Samuel J. Murray (March 7, 1851 – August 23, 1915) was a New York printer's apprentice of humble origin, who rose to become an inventor who revolutionized the printing business, and one of the most successful businessmen of his time. At the time of his death at age sixty-five, Murray was vice president and treasurer of the United States Playing Card Company, and a director of the W. B. Oglesby Paper Company of Middletown, Ohio. His block of stock in the United States Playing Card Company was said to be worth $1,000,000.
Called "a mechanical genius, the marvel and admiration of the technical and inventive world," Murray made his mark on the United States Playing Card Company by creating and installing manufacturing equipment, such as an automatic punch machine which "increased the output of cards fourfold" and reduced labor costs by sixty-six percent. With the automatic punch machine, great sheets of paper were fed into the machine and came out as complete packs of playing cards, printed in four colors.

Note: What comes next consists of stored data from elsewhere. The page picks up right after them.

(** * Gatling: scene preprocessor, device abstraction, Hydra render pass and
    traversal kernel

    A shallow embedding of parts of the gatling sources:

    - [SceneWriter]     : [gp_write_scene] of the scene preprocessor,
    - [SceneLoader]     : [gp_assimp_find_node], [gp_assimp_add_node_mesh]
                          and the geometry part of [gp_load_scene],
    - [ProgramOptions]  : [gp_parse_args],
    - [RenderPass]      : change detection of [HdGatlingRenderPass::_Execute],
                          [_FilterAovBinding], [_GetAovId] and the material
                          bookkeeping of [_BakeMeshes],
    - [MeshBaking]      : [_BakeMeshGeometry] with the tangent calculation,
    - [MaterialNetwork] : [_ConvertNodesToMaterialXNodes] and
                          [_GetMaterialNetworkSurfaceTerminal],
    - [Gatling]         : the gamma correction of the command-line renderer,
    - [Cgpu]            : the [cgpu_create_*] constructors and destructors,
                          pipeline descriptors, queue family selection,
                          [cgpu_transition_image_layouts_for_shader],
                          [cgpu_cmd_update_bindings],
                          [cgpu_cmd_copy_buffer_to_image] and
                          [cgpu_cmd_pipeline_barrier],
    - [ResourceStore]   : the object slab of [resource_store.c],
    - [Traversal]       : [test_face], [find_hit_closest] and [find_hit_any]
                          of the CWBVH traversal kernel, and the linear
                          queries,
    - [ShaderCommon]    : [wang_hash] and [random_float_between_0_and_1].

    Unsigned machine integers are [Z] with their wrap-around written out. *)

From Stdlib Require Import ZArith List Lia Bool QArith Qabs.
From stdpp Require Import base option list gmap strings.
Import ListNotations.

Local Open Scope Z_scope.

(** ** Machine integers *)

Definition wrap32 (z : Z) : Z := z mod 2 ^ 32.
Definition wrap64 (z : Z) : Z := z mod 2 ^ 64.

Definition is_u32 (z : Z) : Prop := 0 <= z < 2 ^ 32.

Lemma wrap32_range z : 0 <= wrap32 z < 2 ^ 32.
Proof. unfold wrap32. apply Z.mod_pos_bound. lia. Qed.

Lemma wrap64_range z : 0 <= wrap64 z < 2 ^ 64.
Proof. unfold wrap64. apply Z.mod_pos_bound. lia. Qed.

Lemma wrap64_small z : 0 <= z < 2 ^ 64 -> wrap64 z = z.
Proof. intros Hz. unfold wrap64. apply Z.mod_small. exact Hz. Qed.

Lemma wrap32_small z : 0 <= z < 2 ^ 32 -> wrap32 z = z.
Proof. intros Hz. unfold wrap32. apply Z.mod_small. exact Hz. Qed.

(** ** Little-endian byte strings *)

(** The [n] low bytes of [v], least significant first: what [memcpy] of an
    [n]-byte unsigned integer yields on a little-endian host. *)
Fixpoint le_bytes (n : nat) (v : Z) : list Z :=
  match n with
  | O => []
  | S n' => v mod 256 :: le_bytes n' (v / 256)
  end.

Fixpoint le_value (bs : list Z) : Z :=
  match bs with
  | [] => 0
  | b :: bs' => b + 256 * le_value bs'
  end.

Lemma le_bytes_length n v : length (le_bytes n v) = n.
Proof. revert v. induction n as [|n IH]; intros v; simpl; [reflexivity|]. now rewrite IH. Qed.

Lemma le_value_bytes n v : le_value (le_bytes n v) = v mod 256 ^ Z.of_nat n.
Proof.
  revert v. induction n as [|n IH]; intros v.
  - simpl. now rewrite Z.mod_1_r.
  - cbn [le_bytes le_value]. rewrite IH.
    replace (Z.of_nat (S n)) with (Z.succ (Z.of_nat n)) by lia.
    rewrite Z.pow_succ_r by lia.
    rewrite Z.rem_mul_r by lia. lia.
Qed.

Lemma le_value_bytes64 v : 0 <= v < 2 ^ 64 -> le_value (le_bytes 8 v) = v.
Proof.
  intros Hv. rewrite le_value_bytes.
  change (256 ^ Z.of_nat 8) with (2 ^ 64). now apply Z.mod_small.
Qed.

(** ** Byte-addressed memory *)

(** A buffer under construction is a map from byte offsets to byte values;
    [store_bytes] is [memcpy(&buffer[off], src, length src)]. *)
Definition mem := Z -> Z.

Definition store_bytes (m : mem) (off : Z) (bs : list Z) : mem :=
  fun i =>
    if (off <=? i) && (i <? off + Z.of_nat (length bs))
    then nth (Z.to_nat (i - off)) bs 0
    else m i.

Definition load_bytes (m : mem) (off : Z) (n : nat) : list Z :=
  map (fun k => m (off + Z.of_nat k)) (seq 0 n).

Lemma store_bytes_outside m off bs i :
  i < off \/ off + Z.of_nat (length bs) <= i -> store_bytes m off bs i = m i.
Proof.
  intros Hi. unfold store_bytes.
  destruct (off <=? i) eqn:E1; destruct (i <? off + Z.of_nat (length bs)) eqn:E2;
    simpl; try reflexivity.
  apply Z.leb_le in E1. apply Z.ltb_lt in E2. lia.
Qed.

Lemma store_bytes_inside m off bs k :
  (k < length bs)%nat -> store_bytes m off bs (off + Z.of_nat k) = nth k bs 0.
Proof.
  intros Hk. unfold store_bytes.
  replace (off <=? off + Z.of_nat k) with true by (symmetry; apply Z.leb_le; lia).
  replace (off + Z.of_nat k <? off + Z.of_nat (length bs)) with true
    by (symmetry; apply Z.ltb_lt; lia).
  simpl. f_equal. lia.
Qed.

Lemma load_bytes_ext m m' off n :
  (forall i, off <= i < off + Z.of_nat n -> m i = m' i) ->
  load_bytes m off n = load_bytes m' off n.
Proof.
  intros H. unfold load_bytes. apply map_ext_in.
  intros k Hk. apply in_seq in Hk. apply H. lia.
Qed.

Lemma load_bytes_nth m off n k :
  (k < n)%nat -> nth k (load_bytes m off n) 0 = m (off + Z.of_nat k).
Proof.
  intros Hk. unfold load_bytes.
  set (f := fun k0 : nat => m (off + Z.of_nat k0)).
  rewrite (nth_indep _ 0 (f 0%nat)) by (now rewrite length_map, length_seq).
  rewrite (map_nth f), seq_nth by exact Hk. reflexivity.
Qed.

Lemma load_bytes_length m off n : length (load_bytes m off n) = n.
Proof. unfold load_bytes. now rewrite length_map, length_seq. Qed.

Lemma load_store_same m off bs :
  load_bytes (store_bytes m off bs) off (length bs) = bs.
Proof.
  apply nth_ext with (d := 0) (d' := 0).
  - apply load_bytes_length.
  - intros k Hk. rewrite load_bytes_length in Hk.
    rewrite load_bytes_nth by exact Hk.
    now apply store_bytes_inside.
Qed.

(** ** The scene writer ([gp_write_scene], preprocessor [main.c]) *)

Module SceneWriter.

(** Modelled from the spec: the record declarations of [gp.h] and
    [bvh_compress.h] are not part of the sources at hand; the spec gives the
    strides of the four buffers (80-byte CWBVH nodes, 16-byte faces, 32-byte
    vertices, 32-byte materials) and the 24-byte AABB. *)
Definition sizeof_gp_bvhcc_node : Z := 80.
Definition sizeof_gp_face : Z := 16.
Definition sizeof_gp_vertex : Z := 32.
Definition sizeof_gp_material : Z := 32.
Definition sizeof_gp_aabb : Z := 24.

(** [gp_camera] is declared in the source: three [gp_vec3] and one [float]. *)
Definition sizeof_gp_camera : Z := 40.

Record program_options := {
  image_width : Z;
  image_height : Z
}.

(** A [float] is kept as its 32-bit pattern: the writer only copies it. *)
Record gp_vertex := {
  pos : Z * Z * Z;
  norm : Z * Z * Z;
  uv : Z * Z
}.

(** The parts of [gp_scene] and [gp_bvhcc] the writer reads. Arrays that are
    copied wholesale are kept as the bytes they occupy in memory. *)
Record gp_scene := {
  node_count : Z;
  nodes : list Z;
  aabb : list Z;
  camera : list Z;
  face_count : Z;
  faces : list Z;
  vertex_count : Z;
  vertices : list gp_vertex;
  material_count : Z;
  materials : list Z
}.

(** The offsets and sizes computed at the top of [gp_write_scene]
    ([uint64_t] arithmetic). *)
Record layout := {
  node_buf_offset : Z;
  node_buf_size : Z;
  face_buf_offset : Z;
  face_buf_size : Z;
  vertex_buf_offset : Z;
  vertex_buf_size : Z;
  material_buf_offset : Z;
  material_buf_size : Z;
  file_size : Z
}.

Definition header_size : Z := 256.

Definition scene_layout (scene : gp_scene) : layout :=
  let node_off := header_size in
  let node_sz := wrap64 (node_count scene * sizeof_gp_bvhcc_node) in
  let face_off := wrap64 (node_off + node_sz) in
  let face_sz := wrap64 (face_count scene * sizeof_gp_face) in
  let vertex_off := wrap64 (face_off + face_sz) in
  let vertex_sz := wrap64 (vertex_count scene * sizeof_gp_vertex) in
  let material_off := wrap64 (vertex_off + vertex_sz) in
  let material_sz := wrap64 (material_count scene * sizeof_gp_material) in
  {| node_buf_offset := node_off;
     node_buf_size := node_sz;
     face_buf_offset := face_off;
     face_buf_size := face_sz;
     vertex_buf_offset := vertex_off;
     vertex_buf_size := vertex_sz;
     material_buf_offset := material_off;
     material_buf_size := material_sz;
     file_size := wrap64 (material_off + material_sz) |}.

(** [memcpy(&buffer[off], src, n)]: exactly [n] bytes are copied. *)
Definition memcpy (m : mem) (off : Z) (src : list Z) (n : Z) : mem :=
  store_bytes m off (firstn (Z.to_nat n) src).

(** The twelve header fields, in the order of the source. *)
Definition write_header (opts : program_options) (scene : gp_scene)
    (l : layout) (buffer : mem) : mem :=
  let b := memcpy buffer 0 (le_bytes 4 (image_width opts)) 4 in
  let b := memcpy b 4 (le_bytes 4 (image_height opts)) 4 in
  let b := memcpy b 8 (le_bytes 8 (node_buf_offset l)) 8 in
  let b := memcpy b 16 (le_bytes 8 (node_buf_size l)) 8 in
  let b := memcpy b 24 (le_bytes 8 (face_buf_offset l)) 8 in
  let b := memcpy b 32 (le_bytes 8 (face_buf_size l)) 8 in
  let b := memcpy b 40 (le_bytes 8 (vertex_buf_offset l)) 8 in
  let b := memcpy b 48 (le_bytes 8 (vertex_buf_size l)) 8 in
  let b := memcpy b 56 (le_bytes 8 (material_buf_offset l)) 8 in
  let b := memcpy b 64 (le_bytes 8 (material_buf_size l)) 8 in
  let b := memcpy b 72 (aabb scene) sizeof_gp_aabb in
  memcpy b 96 (camera scene) sizeof_gp_camera.

(** One iteration of the vertex loop: eight 4-byte copies at
    [&buffer[vertex_buf_offset + i * 32]]; [i * 32] is [uint32_t]
    arithmetic. *)
Definition write_vertex (voff : Z) (buffer : mem) (i : Z) (v : gp_vertex) : mem :=
  let ptr := wrap64 (voff + wrap32 (i * 32)) in
  let '(px, py, pz) := pos v in
  let '(nx, ny, nz) := norm v in
  let '(u0, u1) := uv v in
  let b := memcpy buffer (ptr + 0) (le_bytes 4 px) 4 in
  let b := memcpy b (ptr + 4) (le_bytes 4 py) 4 in
  let b := memcpy b (ptr + 8) (le_bytes 4 pz) 4 in
  let b := memcpy b (ptr + 12) (le_bytes 4 u0) 4 in
  let b := memcpy b (ptr + 16) (le_bytes 4 nx) 4 in
  let b := memcpy b (ptr + 20) (le_bytes 4 ny) 4 in
  let b := memcpy b (ptr + 24) (le_bytes 4 nz) 4 in
  memcpy b (ptr + 28) (le_bytes 4 u1) 4.

Fixpoint write_vertices (voff : Z) (buffer : mem) (i : Z) (vs : list gp_vertex) : mem :=
  match vs with
  | [] => buffer
  | v :: vs' => write_vertices voff (write_vertex voff buffer i v) (i + 1) vs'
  end.

(** [gp_write_scene]. [heap] is the content of the block that
    [malloc(file_size)] returns, which C leaves indeterminate; the result is
    the [file_size] bytes handed to [gp_write_file]. *)
Definition gp_write_scene_buffer (heap : mem) (opts : program_options)
    (scene : gp_scene) : mem :=
  let l := scene_layout scene in
  let buffer := write_header opts scene l heap in
  let buffer := memcpy buffer (node_buf_offset l) (nodes scene) (node_buf_size l) in
  let buffer := memcpy buffer (face_buf_offset l) (faces scene) (face_buf_size l) in
  let buffer :=
    write_vertices (vertex_buf_offset l) buffer 0
      (firstn (Z.to_nat (vertex_count scene)) (vertices scene)) in
  memcpy buffer (material_buf_offset l) (materials scene) (material_buf_size l).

Samuel J. Murray was born in New York City on March 7, 1851. His father died when he was 12 years old. To help support his mother, two younger sisters, Catherine and Elizabeth, and younger brother, William, Murray found a job after school as a newsie delivering newspapers. His mother died when he was thirteen, leaving him to raise his younger siblings on his own.
He was hired as a printer's devil by Victor Eugene Mojet, who was so impressed with the young Murray, that he paid for him to go to England to learn the playing card printing business at the Goodall plant in London.
After his attempt to start a small playing card plant in Montreal, Canada was thwarted by a money panic, Murray was recruited in 1881 by Colonel Robert J. Morgan of the Russell & Morgan Company, to assist in the manufacture of playing cards at their plant in Cincinnati. Here, Murray thrived and with him, the fortunes of Russell & Morgan.
"The advent of Mr. Murray marked the advancement of the concern to the first rank as a playing card manufacturing establishment. He not only made the plant highly efficient, but when he found that any device was needed he evolved it himself and astounded his company by his ability to meet any emergency no matter how difficult."
Murray had a falling out with Russell & Morgan and in 1886 went off on his own to form the National Playing Card Company in Indianapolis – a move that Russell & Morgan came to regret. According to one source, as a competitor, Murray "was a serious menace to the Russell & Morgan Company and as a matter of self preservation, the latter bought him out, consolidating the Indianapolis concern with the United States Playing Card Company."